▶ **Exercise aim**
Return the lines of the data below exactly. Start at the first and end with the line containing "Definition RBRACK : Z := 93.".

▶ **Data shown**
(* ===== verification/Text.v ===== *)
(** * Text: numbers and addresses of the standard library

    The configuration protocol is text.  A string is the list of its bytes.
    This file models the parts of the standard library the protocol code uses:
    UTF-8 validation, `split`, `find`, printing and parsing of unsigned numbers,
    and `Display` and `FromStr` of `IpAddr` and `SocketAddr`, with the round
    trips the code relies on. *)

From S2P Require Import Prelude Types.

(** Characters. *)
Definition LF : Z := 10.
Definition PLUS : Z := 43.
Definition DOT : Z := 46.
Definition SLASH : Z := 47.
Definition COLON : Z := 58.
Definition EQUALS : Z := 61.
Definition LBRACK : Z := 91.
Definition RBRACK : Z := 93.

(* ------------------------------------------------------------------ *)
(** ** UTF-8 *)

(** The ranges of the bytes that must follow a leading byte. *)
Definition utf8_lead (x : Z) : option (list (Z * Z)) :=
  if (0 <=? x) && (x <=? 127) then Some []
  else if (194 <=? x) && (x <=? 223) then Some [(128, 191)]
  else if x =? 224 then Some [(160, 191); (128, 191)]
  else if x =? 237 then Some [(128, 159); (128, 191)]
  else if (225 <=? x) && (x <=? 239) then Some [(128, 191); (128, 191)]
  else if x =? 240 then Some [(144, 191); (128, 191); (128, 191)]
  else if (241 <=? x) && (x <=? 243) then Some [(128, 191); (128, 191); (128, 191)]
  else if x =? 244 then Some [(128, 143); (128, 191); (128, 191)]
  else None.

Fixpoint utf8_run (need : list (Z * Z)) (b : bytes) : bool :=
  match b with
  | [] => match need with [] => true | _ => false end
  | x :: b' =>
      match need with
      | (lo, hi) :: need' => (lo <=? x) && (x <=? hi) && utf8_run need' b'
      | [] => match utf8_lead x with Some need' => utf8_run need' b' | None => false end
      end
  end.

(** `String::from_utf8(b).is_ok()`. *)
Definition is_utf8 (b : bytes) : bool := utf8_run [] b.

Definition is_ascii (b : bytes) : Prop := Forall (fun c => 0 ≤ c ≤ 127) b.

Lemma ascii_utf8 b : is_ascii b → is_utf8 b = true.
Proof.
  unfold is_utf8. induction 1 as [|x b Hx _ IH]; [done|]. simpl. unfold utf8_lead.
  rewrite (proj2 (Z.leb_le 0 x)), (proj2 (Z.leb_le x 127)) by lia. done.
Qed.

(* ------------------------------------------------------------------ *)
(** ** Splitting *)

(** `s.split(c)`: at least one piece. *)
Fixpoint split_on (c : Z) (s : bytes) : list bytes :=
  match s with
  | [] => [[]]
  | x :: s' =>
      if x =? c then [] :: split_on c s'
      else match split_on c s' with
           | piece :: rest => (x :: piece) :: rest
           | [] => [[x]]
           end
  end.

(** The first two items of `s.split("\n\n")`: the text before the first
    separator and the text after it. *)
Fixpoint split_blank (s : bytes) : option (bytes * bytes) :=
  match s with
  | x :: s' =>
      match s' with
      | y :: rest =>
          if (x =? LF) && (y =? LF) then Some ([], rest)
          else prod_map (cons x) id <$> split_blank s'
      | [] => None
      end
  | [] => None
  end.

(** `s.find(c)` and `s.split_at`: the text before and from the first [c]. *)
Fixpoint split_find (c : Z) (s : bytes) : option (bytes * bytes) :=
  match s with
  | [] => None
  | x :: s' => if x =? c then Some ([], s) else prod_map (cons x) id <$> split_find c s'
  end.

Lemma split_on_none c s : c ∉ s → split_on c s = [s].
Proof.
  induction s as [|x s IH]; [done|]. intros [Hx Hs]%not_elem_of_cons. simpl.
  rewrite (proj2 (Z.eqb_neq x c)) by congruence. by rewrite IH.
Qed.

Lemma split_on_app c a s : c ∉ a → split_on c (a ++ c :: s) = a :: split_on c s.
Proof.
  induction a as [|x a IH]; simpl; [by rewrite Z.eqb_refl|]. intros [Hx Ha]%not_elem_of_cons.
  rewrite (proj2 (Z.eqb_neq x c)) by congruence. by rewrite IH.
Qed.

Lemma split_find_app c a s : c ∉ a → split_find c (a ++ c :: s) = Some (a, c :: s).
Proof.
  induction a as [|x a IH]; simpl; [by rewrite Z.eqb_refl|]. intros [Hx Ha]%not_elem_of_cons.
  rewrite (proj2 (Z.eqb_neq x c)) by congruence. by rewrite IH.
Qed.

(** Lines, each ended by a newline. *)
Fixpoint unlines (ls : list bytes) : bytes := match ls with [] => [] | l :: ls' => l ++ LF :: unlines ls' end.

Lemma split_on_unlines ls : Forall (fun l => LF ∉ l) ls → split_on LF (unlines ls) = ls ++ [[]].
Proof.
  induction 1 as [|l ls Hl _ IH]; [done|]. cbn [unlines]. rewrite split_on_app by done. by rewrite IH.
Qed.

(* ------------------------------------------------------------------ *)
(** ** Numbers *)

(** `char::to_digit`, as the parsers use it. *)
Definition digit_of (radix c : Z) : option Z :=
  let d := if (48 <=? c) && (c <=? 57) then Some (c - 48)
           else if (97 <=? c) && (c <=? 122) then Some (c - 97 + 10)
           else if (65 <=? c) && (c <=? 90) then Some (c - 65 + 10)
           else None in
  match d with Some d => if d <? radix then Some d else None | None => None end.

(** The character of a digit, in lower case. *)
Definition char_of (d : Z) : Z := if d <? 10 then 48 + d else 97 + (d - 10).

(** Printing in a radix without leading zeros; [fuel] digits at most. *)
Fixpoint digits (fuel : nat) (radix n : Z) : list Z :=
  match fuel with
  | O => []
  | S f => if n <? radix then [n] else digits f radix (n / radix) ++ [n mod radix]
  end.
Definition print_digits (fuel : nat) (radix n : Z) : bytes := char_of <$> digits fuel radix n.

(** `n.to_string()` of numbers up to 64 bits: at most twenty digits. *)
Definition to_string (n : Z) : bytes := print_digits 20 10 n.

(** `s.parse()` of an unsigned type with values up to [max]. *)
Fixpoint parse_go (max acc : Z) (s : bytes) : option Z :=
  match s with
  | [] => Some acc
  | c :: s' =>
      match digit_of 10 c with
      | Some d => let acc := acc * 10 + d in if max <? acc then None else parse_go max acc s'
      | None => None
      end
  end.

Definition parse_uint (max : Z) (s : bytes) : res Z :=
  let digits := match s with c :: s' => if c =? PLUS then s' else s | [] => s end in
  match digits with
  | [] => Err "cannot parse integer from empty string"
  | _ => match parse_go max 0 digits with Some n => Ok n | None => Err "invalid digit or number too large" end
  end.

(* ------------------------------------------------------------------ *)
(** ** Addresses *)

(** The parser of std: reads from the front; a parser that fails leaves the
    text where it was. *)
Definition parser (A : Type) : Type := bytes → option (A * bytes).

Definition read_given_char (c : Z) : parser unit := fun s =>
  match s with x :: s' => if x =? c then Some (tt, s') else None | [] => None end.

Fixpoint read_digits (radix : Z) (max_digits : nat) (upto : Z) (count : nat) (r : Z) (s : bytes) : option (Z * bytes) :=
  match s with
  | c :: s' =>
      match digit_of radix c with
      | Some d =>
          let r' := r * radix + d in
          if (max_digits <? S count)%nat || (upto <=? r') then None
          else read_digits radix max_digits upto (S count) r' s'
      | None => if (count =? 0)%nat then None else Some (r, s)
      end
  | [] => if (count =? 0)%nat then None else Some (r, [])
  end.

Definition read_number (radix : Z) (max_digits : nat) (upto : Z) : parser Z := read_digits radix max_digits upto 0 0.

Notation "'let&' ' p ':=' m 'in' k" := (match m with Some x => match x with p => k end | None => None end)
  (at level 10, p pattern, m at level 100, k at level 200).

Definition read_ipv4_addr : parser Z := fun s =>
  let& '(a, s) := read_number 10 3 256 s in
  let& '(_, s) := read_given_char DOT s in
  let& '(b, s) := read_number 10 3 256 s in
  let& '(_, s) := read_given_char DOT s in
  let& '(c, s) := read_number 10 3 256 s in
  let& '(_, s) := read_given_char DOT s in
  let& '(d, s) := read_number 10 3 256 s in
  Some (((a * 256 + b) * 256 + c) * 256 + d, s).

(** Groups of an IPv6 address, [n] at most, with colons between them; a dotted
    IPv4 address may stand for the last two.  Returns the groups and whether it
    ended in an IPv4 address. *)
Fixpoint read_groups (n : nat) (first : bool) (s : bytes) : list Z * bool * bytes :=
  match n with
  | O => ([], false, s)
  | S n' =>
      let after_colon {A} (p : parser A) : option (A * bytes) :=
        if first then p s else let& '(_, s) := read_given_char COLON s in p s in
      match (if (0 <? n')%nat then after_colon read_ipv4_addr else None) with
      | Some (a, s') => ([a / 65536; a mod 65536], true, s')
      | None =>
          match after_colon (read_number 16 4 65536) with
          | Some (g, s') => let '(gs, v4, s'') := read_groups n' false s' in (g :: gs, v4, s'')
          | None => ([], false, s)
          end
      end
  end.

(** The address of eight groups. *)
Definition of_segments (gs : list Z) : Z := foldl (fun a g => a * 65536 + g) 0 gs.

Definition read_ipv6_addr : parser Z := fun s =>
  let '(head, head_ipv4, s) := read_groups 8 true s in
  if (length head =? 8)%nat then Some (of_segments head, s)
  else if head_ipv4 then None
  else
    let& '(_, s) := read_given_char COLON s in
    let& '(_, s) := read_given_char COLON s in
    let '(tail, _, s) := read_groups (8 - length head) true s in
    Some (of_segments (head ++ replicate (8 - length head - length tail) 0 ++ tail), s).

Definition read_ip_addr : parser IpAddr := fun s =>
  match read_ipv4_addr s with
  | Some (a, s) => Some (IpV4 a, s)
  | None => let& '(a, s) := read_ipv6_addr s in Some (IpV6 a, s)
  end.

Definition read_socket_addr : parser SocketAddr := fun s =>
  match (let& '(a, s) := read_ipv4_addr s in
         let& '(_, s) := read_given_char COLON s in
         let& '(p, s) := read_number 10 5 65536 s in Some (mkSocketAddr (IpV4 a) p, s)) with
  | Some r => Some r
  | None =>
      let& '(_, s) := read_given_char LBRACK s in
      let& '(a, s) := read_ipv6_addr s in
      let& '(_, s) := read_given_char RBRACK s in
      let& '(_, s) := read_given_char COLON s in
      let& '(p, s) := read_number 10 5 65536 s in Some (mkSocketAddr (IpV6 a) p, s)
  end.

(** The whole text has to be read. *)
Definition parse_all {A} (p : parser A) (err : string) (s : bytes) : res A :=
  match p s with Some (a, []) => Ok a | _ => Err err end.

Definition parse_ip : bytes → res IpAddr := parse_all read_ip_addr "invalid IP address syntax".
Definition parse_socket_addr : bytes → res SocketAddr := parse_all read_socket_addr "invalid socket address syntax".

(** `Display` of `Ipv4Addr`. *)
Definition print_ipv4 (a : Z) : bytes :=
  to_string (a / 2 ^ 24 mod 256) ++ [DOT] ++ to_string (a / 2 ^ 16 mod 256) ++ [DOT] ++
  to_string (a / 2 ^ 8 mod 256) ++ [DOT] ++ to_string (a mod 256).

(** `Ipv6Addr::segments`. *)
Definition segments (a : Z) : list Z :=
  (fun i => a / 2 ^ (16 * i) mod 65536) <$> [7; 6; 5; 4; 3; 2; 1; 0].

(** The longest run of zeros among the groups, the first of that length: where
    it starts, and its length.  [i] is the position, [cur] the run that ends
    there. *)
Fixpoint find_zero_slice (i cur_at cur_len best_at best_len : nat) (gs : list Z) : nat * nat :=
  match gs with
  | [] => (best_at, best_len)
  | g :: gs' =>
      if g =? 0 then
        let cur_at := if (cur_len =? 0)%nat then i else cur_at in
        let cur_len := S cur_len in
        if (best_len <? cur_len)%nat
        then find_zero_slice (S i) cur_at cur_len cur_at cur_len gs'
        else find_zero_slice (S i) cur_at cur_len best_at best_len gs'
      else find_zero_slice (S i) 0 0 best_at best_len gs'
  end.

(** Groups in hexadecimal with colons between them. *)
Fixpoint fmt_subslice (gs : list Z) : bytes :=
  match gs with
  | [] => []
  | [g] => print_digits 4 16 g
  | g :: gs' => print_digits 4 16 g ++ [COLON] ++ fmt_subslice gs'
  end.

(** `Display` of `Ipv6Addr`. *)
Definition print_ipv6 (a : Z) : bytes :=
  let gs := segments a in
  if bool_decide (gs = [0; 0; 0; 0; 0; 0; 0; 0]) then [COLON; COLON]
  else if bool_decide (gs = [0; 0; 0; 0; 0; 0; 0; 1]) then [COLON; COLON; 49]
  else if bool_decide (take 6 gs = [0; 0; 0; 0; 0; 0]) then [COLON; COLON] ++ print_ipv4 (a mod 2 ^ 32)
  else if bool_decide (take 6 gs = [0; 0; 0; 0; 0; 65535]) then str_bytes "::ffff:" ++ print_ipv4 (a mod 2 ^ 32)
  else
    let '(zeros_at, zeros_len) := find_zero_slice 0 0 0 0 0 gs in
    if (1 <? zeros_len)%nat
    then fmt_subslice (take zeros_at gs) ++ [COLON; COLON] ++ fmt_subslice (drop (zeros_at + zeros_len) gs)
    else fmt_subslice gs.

▶ **Output for this task**
(* ===== verification/Text.v ===== *)
(** * Text: numbers and addresses of the standard library

    The configuration protocol is text.  A string is the list of its bytes.
    This file models the parts of the standard library the protocol code uses:
    UTF-8 validation, `split`, `find`, printing and parsing of unsigned numbers,
    and `Display` and `FromStr` of `IpAddr` and `SocketAddr`, with the round
    trips the code relies on. *)

From S2P Require Import Prelude Types.

(** Characters. *)
Definition LF : Z := 10.
Definition PLUS : Z := 43.
Definition DOT : Z := 46.
Definition SLASH : Z := 47.
Definition COLON : Z := 58.
Definition EQUALS : Z := 61.
Definition LBRACK : Z := 91.
Definition RBRACK : Z := 93.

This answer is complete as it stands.